"Did he ever during his lifetime seem to wish you to be unhappy?"
"Never! That was the strange part of it. But you see he didn't know how I felt. I think I'd better tell you all about it."
"That would be the better way, if it won't be too hard for you."
Betty clasped her small hands together tightly and began:
"My own mother died when I was quite a little girl, so father and I were a great deal to each other. He used to look after my lessons himself, and was always very careful what kind of teachers I had. He was mother and father both to me. When I was ten years old my governess died suddenly while father was away on a business trip, and one of our neighbors was very kind to me, coming in and looking after the servants and everything and keeping me over at her house for a few days till father got back. She had a widowed sister visiting her, a rather young woman who was very beautiful. At least I thought she was beautiful then, and she made a great pet of me, so that I grew fond of her, although I had not liked her at first.
"After father came home she used to slip over every day to see me while he was at his business, and he was grateful to her for making me happy. Then he found out that she was in trouble, had lost her money or something, and wanted to get a position teaching.
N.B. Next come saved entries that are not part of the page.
(* ===== verification/ProviderActions.v ===== *)
(** * Provider actions of the authority

    [cy-kernel-daemon/src/authority/provider_actions.rs]
    ([KernelProviderAuthority for LocalKernelAuthority]):
    [register_provider], [publish_inventory], [reconcile_provider]; and
    [register_resource_facts_provider], [confirm_stale_worker_termination] of
    [authority.rs]. *)
From stdpp Require Import base gmap strings list sorting pretty.
From Stdlib Require Import Ascii Lia ZifyBool ZifyN.
From S2P Require Import Prelude Validation Contract KernelApi ResourceManager Binding Environment Instance.
From S2P Require Import AuthorityState Events Authority WorkerActions.

Definition contract_rejection (error : ContractError) : Rejection :=
  rejection (ce_reason_code error) (ce_message error).

Section providers.
Context {W : Type} `{Environment W}.
Implicit Types (context : AuthorityCallContext) (principal : Principal).

Definition put_provider (key : NamespaceId * string) (record : ProviderRecord) : Auth W unit :=
  update_runtime (fun r => set_providers r (<[key := record]> (rt_providers r))).

(** A new session: evidence of an older one is dropped. *)
Definition fresh_record (provider : Provider) principal : ProviderRecord :=
  mk_provider_record provider principal ScopeFull None None [].

Definition register_provider context principal (provider : Provider) : Auth W Provider :=
  _ ← validate_context context;
  if (ident_generation (prov_identity provider) =? 0)%N then
    reject "GENERATION_INVALID" "provider session generation must be non-zero"
  else
  _ ← lift (map_err contract_rejection (Provider_validate provider));
  let key := (ctx_namespace context, ident_id (prov_identity provider)) in
  let registered :=
    _ ← publish (ctx_namespace context) (prov_identity provider) "provider.registered" "cyrene.provider.v1";
    mret provider in
  let stale := reject "STALE_GENERATION" "provider session generation is stale" in
  r ← get_runtime;
  match rt_providers r !! key with
  | None => _ ← put_provider key (fresh_record provider principal); registered
  | Some current =>
      if negb (bool_decide (pr_principal current = principal)) then
        reject "AUTHORITY_DENIED" "Provider session belongs to another authenticated Principal"
      else
        let generation := ident_generation (prov_identity provider) in
        let current_generation := ident_generation (prov_identity (pr_provider current)) in
        if (generation <? current_generation)%N then stale
        else if (generation =? current_generation)%N then
          if bool_decide (pr_provider current = provider) then mret (pr_provider current)
          else if negb (bool_decide (prov_state (pr_provider current) = ProviderUnavailable))
                  && bool_decide (prov_state provider = ProviderUnavailable)
                  && bool_decide (prov_capabilities (pr_provider current) = prov_capabilities provider)
          then _ ← put_provider key (fresh_record provider principal); registered
          else reject "STALE_GENERATION" "provider session generation cannot change its facts or recover"
        else _ ← put_provider key (fresh_record provider principal); registered
  end.

Definition register_resource_facts_provider context principal (provider : Provider) : Auth W Provider :=
  registered ← register_provider context principal provider;
  let key := (ctx_namespace context, ident_id (prov_identity registered)) in
  r ← get_runtime;
  match rt_providers r !! key with
  | None => reject "PANIC" "registered provider must remain present"
  | Some record =>
      _ ← put_provider key
            (mk_provider_record (pr_provider record) (pr_principal record) ScopeResourceFactsOnly
               (pr_inventory record) (pr_reconciled_snapshot_generation record)
               (pr_pending_stale_workers record));
      mret registered
  end.

Definition publish_inventory context principal (snapshot : ProviderSnapshot) : Auth W ProviderSnapshot :=
  _ ← validate_context context;
  _ ← lift (map_err contract_rejection (ProviderSnapshot_validate snapshot));
  let key := (ctx_namespace context, ident_id (snap_provider snapshot)) in
  r ← get_runtime;
  match rt_providers r !! key with
  | None => reject "PROVIDER_NOT_FOUND" "provider has not registered this session"
  | Some record =>
      if negb (bool_decide (pr_principal record = principal)) then
        reject "AUTHORITY_DENIED" "Provider inventory caller does not own the registered session"
      else if negb (bool_decide (prov_identity (pr_provider record) = snap_provider snapshot)) then
        reject "STALE_GENERATION" "inventory belongs to a stale provider session"
      else if is_some_and (fun current =>
                (snap_snapshot_generation snapshot <=? snap_snapshot_generation current)%N)
                (pr_inventory record)
      then reject "STALE_GENERATION" "inventory snapshot generation must advance"
      else
        _ ← put_provider key
              (mk_provider_record (pr_provider record) (pr_principal record) (pr_inventory_scope record)
                 (Some snapshot) None (pr_pending_stale_workers record));
        _ ← publish (ctx_namespace context) (snap_provider snapshot) "provider.inventory.observed"
              "cyrene.provider.v1";
        mret snapshot
  end.

(** ** Reconciliation *)

(** The record after an expired inventory is dropped; the clock is read only
    when there is an inventory. *)
Definition drop_expired_inventory (record : ProviderRecord) : Auth W (ProviderRecord * bool) :=
  match pr_inventory record with
  | None => mret (record, false)
  | Some snapshot =>
      now ← world_call env_now_unix_ms;
      if (snap_expires_at_unix_ms snapshot <=? now)%N then
        mret (mk_provider_record (pr_provider record) (pr_principal record) (pr_inventory_scope record)
                None None (pr_pending_stale_workers record), true)
      else mret (record, false)
  end.

Definition set_reconciled (key : NamespaceId * string) (generation : N) : Auth W unit :=
  update_runtime (fun r => set_providers r
    (alter (fun record => mk_provider_record (pr_provider record) (pr_principal record)
                            (pr_inventory_scope record) (pr_inventory record) (Some generation)
                            (pr_pending_stale_workers record)) key (rt_providers r))).

Definition refresh_actions (snapshot : option ProviderSnapshot) : list ProviderReconcileAction :=
  match snapshot with
  | Some snapshot => (fun resource => RefreshResource (res_identity resource)) <$> snap_resources snapshot
  | None => []
  end.

(** The recorded workers of the provider that are not in a final state, in the
    order of the instance map. *)
Definition recorded_workers context (provider : Identity) : Auth W (list Worker) :=
  r ← get_runtime;
  let names := snd <$> filter (fun p : ObjectRef * string => obj_namespace p.1 = ctx_namespace context)
                         (btree_iter (rt_workers r)) in
  instances ← iter_instances;
  mret (filter (fun worker =>
          ident_id (wk_provider worker) = ident_id provider
          /\ wk_state worker <> WStopped /\ wk_state worker <> WFailed /\ wk_state worker <> WLost)
          (omap (fun p : string * ManagedProcess => mp_semantic_worker p.2)
             (filter (fun p : string * ManagedProcess => p.1 ∈ names) instances))).

(** [for worker in recorded_workers { .. mark_worker_lost(..)? .. }] *)
Fixpoint lose_missing context (observed : list Identity) (has_snapshot : bool) (workers : list Worker)
    : Auth W (list ProviderReconcileAction) :=
  match workers with
  | [] => mret []
  | worker :: rest =>
      let missing_from_provider := negb (bool_decide (wk_identity worker ∈ observed)) in
      lease ← attempt (lease_for context (wk_lease worker));
      let lease_is_valid := match lease with
        | Ok lease => bool_decide (rl_state lease = Active) && bool_decide (rl_holder lease = wk_identity worker)
        | Err _ => false
        end in
      actions ← (if missing_from_provider || negb lease_is_valid then
                   mark_worker_lost context (wk_identity worker)
                     (if missing_from_provider && has_snapshot then "WORKER_MISSING_FROM_PROVIDER"
                      else if missing_from_provider then "PROVIDER_UNAVAILABLE"
                      else "WORKER_LEASE_INVALID")
                 else mret []);
      more ← lose_missing context observed has_snapshot rest;
      mret (actions ++ more)
  end.

(** Workers the provider runs that this Kernel does not know. *)
Definition add_stale (generation : N) (pending : list (Identity * N)) (worker : Identity) : list (Identity * N) :=
  if existsb (fun p => bool_decide (p.1 = worker)) pending then pending else pending ++ [(worker, generation)].
Definition pend_stale_workers context (key : NamespaceId * string) (generation : N) (observed : list Identity)
    : Auth W (list ProviderReconcileAction) :=
  r ← get_runtime;
  let stale := filter (fun w => rt_workers r !! object_ref context w = None) observed in
  match rt_providers r !! key with
  | None => reject "PANIC" "provider was checked above"
  | Some record =>
      let pending := foldl (add_stale generation) (pr_pending_stale_workers record) stale in
      _ ← put_provider key
            (mk_provider_record (pr_provider record) (pr_principal record) (pr_inventory_scope record)
               (pr_inventory record) (pr_reconciled_snapshot_generation record) pending);
      mret ((fun p => TerminateStaleWorker p.1) <$> pending)
  end.

Definition is_terminate (a : ProviderReconcileAction) : bool :=
  match a with TerminateStaleWorker _ => true | _ => false end.
Definition or_noop (actions : list ProviderReconcileAction) : list ProviderReconcileAction :=
  match actions with [] => [Noop] | _ => actions end.

Definition reconcile_provider context principal (provider : Identity) : Auth W ProviderReconcileResult :=
  _ ← validate_context context;
  let key := (ctx_namespace context, ident_id provider) in
  r ← get_runtime;
  match rt_providers r !! key with
  | None => reject "PROVIDER_NOT_FOUND" "provider is unknown in this namespace"
  | Some record =>
  if negb (bool_decide (pr_principal record = principal)) then
    reject "AUTHORITY_DENIED" "Provider reconciliation caller does not own the registered session"
  else if negb (bool_decide (prov_identity (pr_provider record) = provider)) then
    reject "STALE_GENERATION" "reconciliation targets a stale provider session"
  else
  '(record, inventory_expired) ← drop_expired_inventory record;
  _ ← put_provider key record;
  let snapshot_generation := map_or 0%N snap_snapshot_generation (pr_inventory record) in
  if bool_decide (pr_inventory record = None)
     && negb (bool_decide (prov_state (pr_provider record) = ProviderUnavailable))
     && negb inventory_expired
  then reject "PROVIDER_INVENTORY_MISSING" "provider has no current inventory"
  else
  let provider := prov_identity (pr_provider record) in
  let reconciled :=
    publish (ctx_namespace context) provider "provider.reconciled" "cyrene.provider.v1" in
  if bool_decide (pr_reconciled_snapshot_generation record = Some snapshot_generation)
     && bool_decide (pr_pending_stale_workers record = [])
  then mret (mk_reconcile_result provider snapshot_generation [Noop])
  else if bool_decide (pr_inventory_scope record = ScopeResourceFactsOnly) then
    _ ← set_reconciled key snapshot_generation;
    _ ← reconciled;
    mret (mk_reconcile_result provider snapshot_generation (or_noop (refresh_actions (pr_inventory record))))
  else
    let observed := match pr_inventory record with
      | Some snapshot => wk_identity <$> snap_workers snapshot
      | None => []
      end in
    workers ← recorded_workers context provider;
    lost ← lose_missing context observed (bool_decide (is_Some (pr_inventory record))) workers;
    terminate ← pend_stale_workers context key snapshot_generation observed;
    let actions := or_noop (refresh_actions (pr_inventory record) ++ lost ++ terminate) in
    _ ← (if existsb is_terminate actions then mret tt else set_reconciled key snapshot_generation);
    _ ← reconciled;
    mret (mk_reconcile_result provider snapshot_generation actions)
  end.

(** [record.pending_stale_workers.remove(position)] *)
Definition remove_at {A} (i : nat) (l : list A) : list A := take i l ++ drop (S i) l.
Fixpoint position {A} (f : A -> bool) (l : list A) : option nat :=
  match l with
  | [] => None
  | x :: l => if f x then Some 0%nat else S <$> position f l
  end.

Definition confirm_stale_worker_termination context principal (provider : Identity) (snapshot_generation : N)
    (worker : Identity) (terminated : bool) : Auth W unit :=
  _ ← validate_context context;
  let key := (ctx_namespace context, ident_id provider) in
  r ← get_runtime;
  match rt_providers r !! key with
  | None => reject "PROVIDER_NOT_FOUND" "provider has not registered this session"
  | Some record =>
  if negb (bool_decide (prov_identity (pr_provider record) = provider)) then
    reject "STALE_GENERATION" "termination result targets a stale provider session"
  else if negb (bool_decide (pr_principal record = principal)) then
    reject "AUTHORITY_DENIED" "termination result caller does not own the registered Provider session"
  else
  match position (fun '(candidate, generation) =>
          bool_decide (candidate = worker) && (generation =? snapshot_generation)%N)
          (pr_pending_stale_workers record) with
  | None => reject "RECONCILIATION_RESULT_UNKNOWN"
              "termination result does not match a pending stale Worker action"
  | Some i =>
      if negb terminated then mret tt
      else if is_some_and (fun snapshot =>
                existsb (fun observed => bool_decide (wk_identity observed = worker)) (snap_workers snapshot))
                (pr_inventory record)
      then reject "PROVIDER_REALITY_STALE"
             "a successful termination result requires a later complete snapshot without the Worker"
      else put_provider key
             (mk_provider_record (pr_provider record) (pr_principal record) (pr_inventory_scope record)
                (pr_inventory record) (pr_reconciled_snapshot_generation record)
                (remove_at i (pr_pending_stale_workers record)))
  end
  end.
End providers.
He arranged to have her teach me, and so she came to our house to stay.
"Somehow after that I never seemed to see so much of my father as I used to do, for she was always there, but at first I didn't care, because she was nice to me, and always getting up things to keep me busy and happy. She would make my father buy expensive toys and books and games for me, and fine clothes, and so of course I was pleased. In about a year my father married her, and at first it seemed very beautiful to me to have a real mother, but little by little I began to see that she preferred to be alone with my father and did not want me around so much. It was very hard to give up the companionship of my father, but my stepmother kept me busy with other things, so that I really didn't think much about it while it was first happening.
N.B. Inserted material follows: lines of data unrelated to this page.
Lemma keeps_now : keeps (world_call env_now_unix_ms).
Proof.
  intros r w s' res HP. unfold world_call. specialize (Hnow w HP). destruct (env_now_unix_ms w). by intros [= <- <-].
Qed.
Lemma lease_bindings_keeps snapshot allocations : keeps_port (lease_bindings snapshot allocations).
Proof.
  induction allocations as [|a allocations IH]; simpl; [apply port_mret_keeps|].
  apply port_bind_keeps; [apply port_lift_keeps|intros resource].
  apply port_bind_keeps; [apply Hcreate|intros b]. apply port_bind_keeps; [done|intros bs]. apply port_mret_keeps.
Qed.
Lemma binding_for_lease_keeps l : keeps_port (binding_for_lease l).
Proof.
  apply port_bind_keeps; [done|intros snapshot].
  apply port_bind_keeps; [apply lease_bindings_keeps|intros b]. apply port_lift_keeps.
Qed.
Lemma preflight_keeps b : keeps_port (preflight_binding b).
Proof.
  intros w HP. unfold preflight_binding. specialize (Hpreflight b w HP).
  destruct (env_preflight_for_binding b w) as [w1 caps]. by case_match.
Qed.

Definition refusing {A} (m : Auth W A) : Prop :=
  forall r w s' res, P w -> m (r, w) = (s', res) -> P s'.2 /\ is_err res = true.
Lemma refusing_after {A B} (m : Auth W A) (k : A -> Auth W B) :
  keeps m -> (forall a, refusing (k a)) -> refusing (m ≫= k).
Proof.
  intros Hm Hk r w s' res HP [(e & He & ->)|(a & [r1 w1] & Ha & Hr)]%bind_inv; [split; [by eapply Hm|done]|].
  eapply Hk; [|exact Hr]. by eapply (Hm r w (r1, w1)).
Qed.
Lemma refusing_bind {A B} (m : Auth W A) (k : A -> Auth W B) : refusing m -> refusing (m ≫= k).
Proof.
  intros Hm r w s' res HP [(e & He & ->)|(a & s1 & Ha & _)]%bind_inv; [split; [|done]|].
  - by apply (Hm r w s' (Err e)).
  - by destruct (Hm r w s1 (Ok a) HP Ha).
Qed.
Lemma refusing_throw {A} e : refusing (throw e : Auth W A).
Proof. intros r w s' res HP [= <- <-]. done. Qed.
Lemma record_refused ev i l code : refusing (record_runtime ev i l code).
Proof.
  intros r w s' res HP (w1 & x & -> & -> & Hj)%record_runtime_run.
  match type of Hj with env_journal_append ?record _ = _ =>
    pose proof (Hjournal record w HP) as HP1; pose proof (Hfails record w HP) as Herr end.
  rewrite Hj in HP1, Herr. by destruct x.
Qed.
Ltac refusing_step :=
  lazymatch goal with
  | |- refusing (mbind _ (launch_worker _ _ _)) => apply refusing_bind
  | |- refusing (mbind _ (record_runtime _ _ _ _)) => apply refusing_bind, record_refused
  | |- refusing (mbind _ _) => apply refusing_after; [|intros ?]
  | |- refusing (throw _) => apply refusing_throw
  | |- refusing (match ?x with _ => _ end) => destruct x
  | |- refusing ?m => let h := head_of m in unfold h; cbv zeta
  | |- keeps (mbind _ _) => apply keeps_bind; [|intros ?]
  | |- keeps (mret _) => apply keeps_mret
  | |- keeps (throw _) => apply keeps_throw
  | |- keeps (lift _) => apply keeps_lift
  | |- keeps get_runtime => apply keeps_get
  | |- keeps (ledger _) => apply keeps_ledger
  | |- keeps (world_call env_now_unix_ms) => apply keeps_now
  | |- keeps (port (binding_for_lease _)) => apply keeps_of_port, binding_for_lease_keeps
  | |- keeps (port (preflight_binding _)) => apply keeps_of_port, preflight_keeps
  | |- keeps (port (env_resolve_worker_launch_plan _)) => apply keeps_of_port, Hresolve
  | |- keeps (match ?x with _ => _ end) => destruct x
  | |- keeps ?m => let h := head_of m in unfold h
  end.

(** C9: nothing is launched without a durable intent: if the journal accepts no
    record, then starting a worker is rejected, and every property of the world
    that the clock, the adapters, the resolver and the refused journal writes
    preserve still holds afterwards, so neither a launch nor a stop reached the
    sandbox. *)
Theorem launch_needs_durable_intent c p wk r w s' res :
  P w -> start_worker c p wk (r, w) = (s', res) -> P s'.2 /\ is_err res = true.
Proof. revert r w s' res. change (refusing (start_worker c p wk)). repeat refusing_step. Qed.
End intent.

(** ** Stop *)
Definition same_allocated (r r' : AuthorityRuntime) : Prop :=
  allocated (rt_ledger r') = allocated (rt_ledger r).
#[export] Instance same_allocated_preorder : PreOrder same_allocated.
Proof. split; [by intros r|]. unfold same_allocated. intros ???; congruence. Qed.
Lemma begin_allocated now n f st : allocated (begin_release now n f st).1 = allocated st.
Proof. unfold begin_release. run_method; apply allocated_expire. Qed.
Lemma fail_allocated n f st : allocated (fail_release n f st).1 = allocated st.
Proof. unfold fail_release. by run_method. Qed.
Lemma revoke_allocated now n f st : allocated (revoke now n f st).1 = allocated st.
Proof. unfold revoke. run_method; apply allocated_expire. Qed.
Lemma get_allocated now n st : allocated (get_lease now n st).1 = allocated st.
Proof. apply allocated_expire. Qed.
Ltac same_allocated_tac :=
  first [respects_step
        | lazymatch goal with |- same_allocated _ _ =>
            first [reflexivity | apply begin_allocated | apply fail_allocated | apply revoke_allocated | apply get_allocated]
          end
        | respects_unfold].

Lemma complete_release_error n f : on_error same_allocated (checked (ledger (complete_release n f)) : Auth W _).
Proof.
  intros r w s' e [(? & Hl & _)|(x & Hl & Hx)]%checked_run;
    unfold ledger in Hl; destruct (complete_release n f (rt_ledger r)) as [st y] eqn:Hc; [done|].
  injection Hl as <- <-. destruct y as [|e']; [done|]. unfold same_allocated. simpl.
  pose proof (outcome_unchanged (CompleteRelease n f) (rt_ledger r) e') as Hu. simpl in Hu. rewrite Hc in Hu.
  simpl in Hu. destruct (Hu eq_refl) as [->|[t ->]]; [done|apply allocated_expire].
Qed.

(** A rejected stop or release frees nothing, whatever the cleanup reported. *)
Ltac error_tac :=
  lazymatch goal with
  | |- on_error _ (checked (ledger (complete_release _ _))) => apply complete_release_error
  | |- on_error _ (_ ← (if _ then _ else _); _ ← publish _ _ _ _; _) =>
      apply on_error_then; [|intros ?; repeat total_step]
  | |- on_error _ (_ ← checked (ledger (complete_release _ _)); _) =>
      apply on_error_then; [|intros ?; unfold purge_endpoint_authority; repeat total_step]
  | |- on_error _ (mbind _ _) => apply on_error_bind; [apply _|solve [repeat same_allocated_tac]|intros ?]
  | |- on_error _ (match ?x with _ => _ end) => destruct x
  | |- on_error _ _ => apply on_error_respects; solve [repeat same_allocated_tac]
  end.
Lemma stop_worker_error c p wid lid f g : on_error same_allocated (stop_worker c p wid lid f g : Auth W _).
Proof. unfold stop_worker. cbv zeta. repeat error_tac. Qed.
Lemma release_error c i f : on_error same_allocated (release_with_cleanup c i f : Auth W _).
Proof. unfold release_with_cleanup. cbv zeta. repeat error_tac. Qed.

Lemma begin_release_Ok now n st st' l l' :
  leases st !! n = Some l -> rl_state l = Active ->
  begin_release now n (rl_fence_token l) st = (st', Ok l') ->
  l' = set_state Releasing l /\ leases st' !! n = Some l' /\ allocated st' = allocated st.
Proof.
  intros Hl Hs Hb. pose proof (begin_allocated now n (rl_fence_token l) st) as Ha. rewrite Hb in Ha. revert Hb.
  unfold begin_release. rewrite lookup_expire_due, Hl. simpl.
  destruct (expire_lease_cases now l) as [Hx|[_ Hx]]; rewrite Hx; simpl; rewrite N.eqb_refl; simpl; [|done].
  rewrite Hs. intros [= <- <-]. simpl in *. by rewrite lookup_insert_eq.
Qed.
Lemma complete_release_Ok n st st' l l' f :
  leases st !! n = Some l -> rl_state l = Releasing -> complete_release n f st = (st', Ok l') ->
  leases st' !! n = Some (set_state Released l) /\
  allocated st' = allocated st ∖ list_to_set (allocated_ids l).
Proof.
  intros Hl Hs. unfold complete_release. rewrite Hl, Hs. run_method; try done; intros [= <- <-].
  simpl. rewrite lookup_insert_eq. split; [done|]. by rewrite foldl_remove_ids.
Qed.
Lemma fail_release_Ok n st l :
  leases st !! n = Some l -> rl_state l = Releasing ->
  leases (fail_release n (rl_fence_token l) st).1 !! n = Some (set_state Failed l).
Proof. intros Hl Hs. unfold fail_release. rewrite Hl, N.eqb_refl, Hs. simpl. by rewrite lookup_insert_eq. Qed.

Lemma worker_instance_name_reads c i : respects eq (worker_instance_name c i : Auth W _).
Proof. reads. Qed.

Lemma stop_process_run name wid lid releasing f request r w r1 w1 wk report :
  (stop_process name wid lid releasing f request : Auth W _) (r, w) = ((r1, w1), Ok (wk, report)) ->
  exists process worker a,
    rt_instances r !! name = Some process /\ mp_semantic_worker process = Some worker /\
    wk_identity worker = wid /\ wk_lease worker = lid /\
    actor_stop request (mp_actor process) w = (a, w1, Ok report) /\ rt_ledger r1 = rt_ledger r /\
    exists process', rt_instances r1 = <[name := process']> (rt_instances r) /\ mp_actor process' = a /\
      wk = wk_with_state (if cr_complete report then WStopped else WFailed) worker /\
      mp_semantic_worker process' = Some wk.
Proof.
  unfold stop_process, get_runtime, fail_stop. unfold mbind at 1, ste_bind, gets. cbn [fst].
  destruct (rt_instances r !! name) as [process|] eqn:Hi.
  2: { by intros (? & ? & _ & [=])%bind_ok. }
  destruct (mp_semantic_worker process) as [worker|] eqn:Hw.
  2: { by intros (? & ? & _ & [=])%bind_ok. }
  destruct (_ || _) eqn:Hc.
  { by intros (? & ? & _ & [=])%bind_ok. }
  rewrite orb_false_iff, !negb_false_iff, !bool_decide_eq_true in Hc. destruct Hc as [Hid Hlease].
  unfold set_instance. intros Hr%update_ok.
  apply bind_ok in Hr as ([process' stopped] & ? & Ha & Hr). unfold actor_call in Ha. simpl in Ha.
  destruct (actor_stop request (mp_actor process) w) as [[a w2] y] eqn:Hs. injection Ha as <- <- <-.
  destruct y as [rep|err]. 2: { by apply bind_ok in Hr as (? & ? & _ & [=]). }
  apply update_ok in Hr. injection Hr as <- <- <- <-. exists process, worker, a. split_and!; try done.
  eexists. split; [simpl; by rewrite !insert_insert_eq|]. simpl. rewrite Hw. by destruct worker.
Qed.

(** The steps after the ledger decided. *)
Definition same_ledger (r r' : AuthorityRuntime) : Prop := rt_ledger r' = rt_ledger r.
#[export] Instance same_ledger_preorder : PreOrder same_ledger.
Proof. split; [by intros r|]. unfold same_ledger. intros ???; congruence. Qed.
Ltac same_ledger_tac :=
  first [respects_step | lazymatch goal with |- same_ledger _ _ => reflexivity end | respects_unfold].
Lemma remember_same_ledger c o : respects same_ledger (remember_operation c o : Auth W _).
Proof. repeat same_ledger_tac. Qed.
Lemma publish_same_ledger ns i k sch : respects same_ledger (publish ns i k sch : Auth W _).
Proof. repeat same_ledger_tac. Qed.
Lemma purge_same_ledger i : respects same_ledger (purge_endpoint_authority i : Auth W _).
Proof. repeat same_ledger_tac. Qed.
Lemma try_record_same_ledger e i l code : respects same_ledger (try_record_runtime e i l code : Auth W _).
Proof. repeat same_ledger_tac. Qed.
"But one day there came a letter. I remember it came while we were at breakfast, and my father got very white and stern when he read it, and handed it over to my mother and asked whether it was true, and then she began to cry and sent me from the table. I found out a few days after that that my stepmother had two sons, both older than myself, and that she had not told my father. It was through some trouble they had got into at school which required quite a large sum of money to cover damages that my father discovered it, and he was terribly hurt that she should have concealed it from him. I learned all this from the servants, who talked when they thought I was not within hearing. There were days and days when my father scarcely spoke at the table, and when he looked at me it made a pain go through my heart, he looked so stern and sad. My stepmother stayed a great deal in her room and looked as if she had been crying. But after a few weeks things settled down a good deal as they had been, only that my father never lost that sad troubled look. There was some trouble about my stepmother's sons, too, for there was a great deal of argument between her and my father, of which I only heard snatches, and then one day they came home to stay with us. Something had happened at the school where they were that they could not stay any longer. I can remember distinctly the first night they ate dinner with us. It seemed to me that it was like a terrific thunderstorm that never quite broke. Everybody was trying to be nice and polite, but underneath it all there was a kind of lightning of all kinds of feelings, hurt feelings and wrong ones and right ones all mixed up.
"Only the two boys didn't seem to feel it much. They sort of took things for granted, as if that had always been their home, and they didn't act very polite. It seemed to trouble my father, who looked at them so severely that it almost choked me, and I couldn't go on eating my dinner. He didn't seem like my dear father when he looked like that. I always used to watch my father, and he seemed to make the day for me. If he was sad, then I was sad; and if he was glad then I was happy all over, until one day my stepmother noticed me and said: 'See, dear little Elizabeth is trembling. You ought not to speak that way before her, Charles.' And then father looked at me, and all suddenly I learned to smile when I didn't feel like it. I smiled back to him just to let him know it didn't matter what he did, I would love him anyhow!"
During the recital Reyburn had sat with courteous averted gaze as though he would not trouble her with more of his presence than was absolutely necessary. Now he gave her a swift glance.